就算是城内并不发生异变,才只有一万多人马的留守司兵力加上统共两三万的居民,单论人数就比不上围城的周军侍卫亲军,又是人怀二心的,幽州城内的居民可未见得会去并力守城,让周军的殿前军就这么耗下去,侍卫亲军即使是强攻怕也能把幽州城给攻下来。

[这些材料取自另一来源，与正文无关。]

(** On a finished request a success report is recorded and changes nothing
    else: if it brings the results to two or more, the attempt to create
    the testcase raises. *)
Lemma storage_callback_success_finished (w : World) (data plus : option string) :
  finished (self w) = true →
  let m := AddTestcaseHandler_storage_callback data plus None in
  exec m w = with_self (set_successful_calls
                          (<[plus := data]> (successful_calls (self w)))) w
  ∧ ((2 ≤ size (<[plus := data]> (successful_calls (self w))))%nat →
     raises (result m w) = true).
Proof.
  intros Hfin. destruct w as [srv ses h clk]. py_unfold; simpl in *.
  case_decide; simpl; [|split; [done|lia]].
  destruct (<[plus:=data]> (successful_calls h) !! Some "input"); simpl; [|done].
  destruct (<[plus:=data]> (successful_calls h) !! Some "output"); simpl; [|done].
  destruct (task h) as [t|] eqn:Ht; simpl; [|done].
  destruct (tasks ses !! t); simpl; [|done].
  by rewrite Hfin.
Qed.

眼下的局势非常明朗,对面的五万周军将自己的十万大军堵在这里,把时间耗下去就是胜利;而自己要解幽州之围,那就必须迅速击破当面之敌,迫使围城的周军闻风而遁。扔下当面的周军不管,绕过他们去直接攻打围城的周军,显然是自己依靠目前手下这些兵力所做不到的,就算是进入秋季以后上京那边可以大发牧奴,再组十万游骑南下,那也得在三四个月以后,幽州城又哪里等得了三四个月。